EXERCISE DETAILS -
All that should come back is the lines of the data below from the one containing "(** ** What every" to the one containing "Proof. intros H. unfold get. by rewrite list_lookup_insert_eq.", inclusive, exactly as they stand.

DATASET ENTRIES -
Module DocumentNode.
(** [children] is a dict: keys are distinct and kept in insertion order. *)
Record t : Set := mk {
  id : string;
  title : string;
  content : string;
  level : Z;
  parent : option node_ref;
  children : list (string * node_ref)
}.

Definition get_content_preview (self : t) (max_chars : nat) : string :=
  if (String.length (content self) <=? max_chars)%nat then content self
  else prefix_chars max_chars (content self) +:+ "...".
End DocumentNode.

(** Values of [DocumentIndex.metadata] in the documents modelled here: a
    string, [None] (a null or absent entry) or an integer.  [metadata] is an
    untyped [dict] and the adapters copy what the decoded JSON holds, so a
    document can also carry a float, a boolean, a list or an object there;
    such documents are outside this model: what is proved of a metadata
    value is proved of these three kinds. *)
Inductive meta_value : Set :=
| MStr (s : string)
| MNone
| MInt (z : Z).

(** [str(v)], as an f-string renders it *)
Definition meta_str (v : meta_value) : string :=
  match v with
  | MStr s => s
  | MNone => "None"
  | MInt z => str_of_Z z
  end.

Module DocumentIndex.
Record t : Type := mk {
  document_id : string;
  metadata : gmap string meta_value;
  root : node_ref;
  nodes_by_id : gmap string node_ref
}.
End DocumentIndex.

(** [d.get(key)] and [key in d] on a dict kept as an association list *)
Fixpoint dict_get {V : Type} (key : string) (d : list (string * V)) : option V :=
  match d with
  | [] => None
  | (k, v) :: rest => if String.eqb k key then Some v else dict_get key rest
  end.
(** The states the game can get into are exactly those whose history is a
    legal sequence of moves from the empty board and whose current move is
    an index of it, with either sort order. *)
Theorem reachable_iff_legal (s : GameState) :
  reachable s ↔
  legal (history s) ∧ (0 ≤ currentMove s < Z.of_nat (length (history s)))%Z.
Proof.
  split; [apply reachable_legal|].
  intros [Hlegal Hm]. destruct s as [h m b]. simpl in *.
  pose proof (reachable_jumpTo _ m (legal_reachable_latest h Hlegal) Hm) as Hr.
  destruct b; [exact Hr|]. exact (reachable_toggleSort _ Hr).
Qed.

(** ** What every board of a game looks like *)

Lemma get_insert_eq (a : array) i v : i < length a → get (<[i := Some v]> a) i = v.
Proof. intros H. unfold get. by rewrite list_lookup_insert_eq. Qed.

Lemma get_insert_ne (a : array) i j x : j ≠ i → get (<[i := x]> a) j = get a j.
Proof. intros H. unfold get. by rewrite list_lookup_insert_ne. Qed.

Lemma count_mark_cons m slot (squares : array) :
  count_mark m (slot :: squares) =
    (if decide (slot = Some m) then 1 else 0) + count_mark m squares.
Proof. unfold count_mark. rewrite filter_cons. by case_decide. Qed.

Lemma count_mark_insert m m' (squares : array) i :
  squares !! i = Some (Some VNull) → m ≠ VNull →
  count_mark m (<[i := Some m']> squares) =
    count_mark m squares + (if decide (m = m') then 1 else 0).
Proof.
  intros Hi Hm. revert i Hi.
  induction squares as [|slot squares IH]; intros [|i] Hi; simplify_eq/=.
  - rewrite !count_mark_cons. repeat case_decide; simplify_eq; lia.
  - rewrite !count_mark_cons, (IH i Hi). lia.
Qed.

Lemma count_mark_remove m (squares : array) i :
  squares !! i = Some (Some m) →
  count_mark m squares = S (count_mark m (<[i := None]> squares)).
Proof.
  revert i. induction squares as [|slot squares IH]; intros [|i] Hi; simplify_eq/=.
  - rewrite !count_mark_cons. repeat case_decide; simplify_eq; lia.
  - rewrite !count_mark_cons, (IH i Hi). lia.
Qed.

Lemma count_mark_line m (squares : array) a b c :
  a ≠ b → a ≠ c → b ≠ c →
  squares !! a = Some (Some m) → squares !! b = Some (Some m) →
  squares !! c = Some (Some m) →
  3 ≤ count_mark m squares.
Proof.
  intros Hab Hac Hbc Ha Hb Hc.
  rewrite (count_mark_remove m squares a Ha).
  rewrite (count_mark_remove m _ b) by by rewrite list_lookup_insert_ne.
  rewrite (count_mark_remove m _ c) by by rewrite !list_lookup_insert_ne.
  lia.
Qed.

Lemma count_marks_full (squares : array) :
  Forall (λ slot, slot = cX ∨ slot = cO) squares →
  count_mark (VStr "X") squares + count_mark (VStr "O") squares = length squares.
Proof.
  induction 1 as [|slot squares Hslot _ IH]; [done|].
  rewrite !count_mark_cons. simpl.
  destruct Hslot as [-> | ->]; unfold cX, cO; repeat case_decide; simplify_eq; lia.
Qed.

Lemma board_all_truthy_full (squares : array) :
  is_board squares → every truthy squares = true →
  Forall (λ slot, slot = cX ∨ slot = cO) squares.
Proof.
  intros [_ Hcells] Hev. rewrite every_true in Hev.
  rewrite Forall_lookup in Hcells. apply Forall_lookup. intros i slot Hi.
  destruct (Hcells i slot Hi) as [-> | [-> | ->]]; [|by left|by right].
  by specialize (Hev i VNull Hi).
Qed.

Lemma lines_distinct l :
  l ∈ lines → l.1.1 ≠ l.1.2 ∧ l.1.1 ≠ l.2 ∧ l.1.2 ≠ l.2.
Proof.
  unfold lines. rewrite !elem_of_cons, elem_of_nil.
  intros H; repeat destruct H as [->|H]; simpl; try lia; done.
Qed.

Lemma get_str_lookup (a : array) i s : get a i = VStr s → a !! i = Some (Some (VStr s)).
Proof. unfold get. by destruct (a !! i) as [[v|]|]; intros; simplify_eq. Qed.

(** The marks on the board at position [k] of a legal history. *)
Lemma legal_counts h k squares :
  legal h → h !! k = Some squares →
  count_mark (VStr "X") squares + count_mark (VStr "O") squares = k ∧
  count_mark (VStr "X") squares =
    count_mark (VStr "O") squares + (if Nat.even k then 0 else 1).
Proof.
  intros Hh. revert squares. induction k as [|k IH]; intros squares Hk.
  - rewrite (legal_first h Hh) in Hk. by simplify_eq.
  - destruct (lookup_lt_is_Some_2 h k) as [prev Hprev].
    { apply lookup_lt_Some in Hk. lia. }
    replace (S k) with (k + 1) in Hk by lia.
    destruct (legal_step h k prev squares Hh Hprev Hk)
      as (i & Hi & Hnull%get_null_lookup & _ & ->).
    destruct (IH prev Hprev) as [Hsum Hdiff].
    rewrite !(count_mark_insert _ _ prev i Hnull) by done.
    rewrite Nat.even_succ, <- Nat.negb_even. unfold mover.
    destruct (Nat.even k); simpl; repeat case_decide; simplify_eq; lia.
Qed.

Lemma count_marks_le (squares : array) :
  count_mark (VStr "X") squares + count_mark (VStr "O") squares ≤ length squares.
Proof.
  induction squares as [|slot squares IH]; [done|].
  rewrite !count_mark_cons. simpl. repeat case_decide; simplify_eq; lia.
Qed.

Lemma legal_length_le h : legal h → length h ≤ 10.
Proof.
  intros Hh. destruct (decide (length h ≤ 10)) as [|Hgt]; [done|].
  destruct (lookup_lt_is_Some_2 h 10) as [squares Hsq]; [lia|].
  destruct (legal_counts h 10 squares Hh Hsq) as [Hsum _].
  pose proof (count_marks_le squares) as Hle.
  pose proof (legal_boards h Hh) as Hb. rewrite Forall_lookup in Hb.
  destruct (Hb 10 squares Hsq) as [Hlen _]. lia.
Qed.

(** In a reachable state the board at position [k] of the history holds
    exactly [k] marks: as many X as O when [k] is even, one X more when it
    is odd. So the history never has more than ten entries. *)
Theorem reachable_mark_counts (s : GameState) :
  reachable s →
  length (history s) ≤ 10 ∧
  ∀ k squares,
    history s !! k = Some squares →
    is_board squares ∧
    count_mark (VStr "X") squares + count_mark (VStr "O") squares = k ∧
    count_mark (VStr "X") squares =
      count_mark (VStr "O") squares + (if Nat.even k then 0 else 1).
Proof.
  intros [Hh _]%reachable_legal. split; [by apply legal_length_le|].
  intros k squares Hk. split; [|by eapply legal_counts].
  pose proof (legal_boards _ Hh) as Hb. rewrite Forall_lookup in Hb. eauto.
Qed.

Lemma legal_persist h j d a b c :
  legal h → h !! j = Some a → h !! (j + d) = Some b →
  is_mark (get a c) → get b c = get a c.
Proof.
  intros Hh Ha. revert b. induction d as [|d IH]; intros b Hb Hm.
  - replace (j + 0) with j in Hb by lia. by simplify_eq.
  - destruct (lookup_lt_is_Some_2 h (j + d)) as [b0 Hb0].
    { apply lookup_lt_Some in Hb. lia. }
    replace (j + S d) with (j + d + 1) in Hb by lia.
    destruct (legal_step h (j + d) b0 b Hh Hb0 Hb) as (i & _ & Hnull & _ & ->).
    rewrite <- (IH b0 Hb0 Hm). apply get_insert_ne. intros ->.
    rewrite (IH b0 Hb0 Hm) in Hnull. by apply is_mark_not_null in Hm.
Qed.

(** Along the history of a reachable state a mark, once placed, stays where
    it is and what it is on every later board. *)
Theorem reachable_marks_persist (s : GameState) (j k : nat) (a b : array) :
  reachable s → j ≤ k →
  history s !! j = Some a → history s !! k = Some b →
  ∀ c, is_mark (get a c) → get b c = get a c.
Proof.
  intros [Hh _]%reachable_legal Hjk Ha Hb c.
  replace k with (j + (k - j)) in Hb by lia. by eapply legal_persist.
Qed.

TASK RESULT -
(** ** What every board of a game looks like *)

Lemma get_insert_eq (a : array) i v : i < length a → get (<[i := Some v]> a) i = v.
Proof. intros H. unfold get. by rewrite list_lookup_insert_eq. Qed.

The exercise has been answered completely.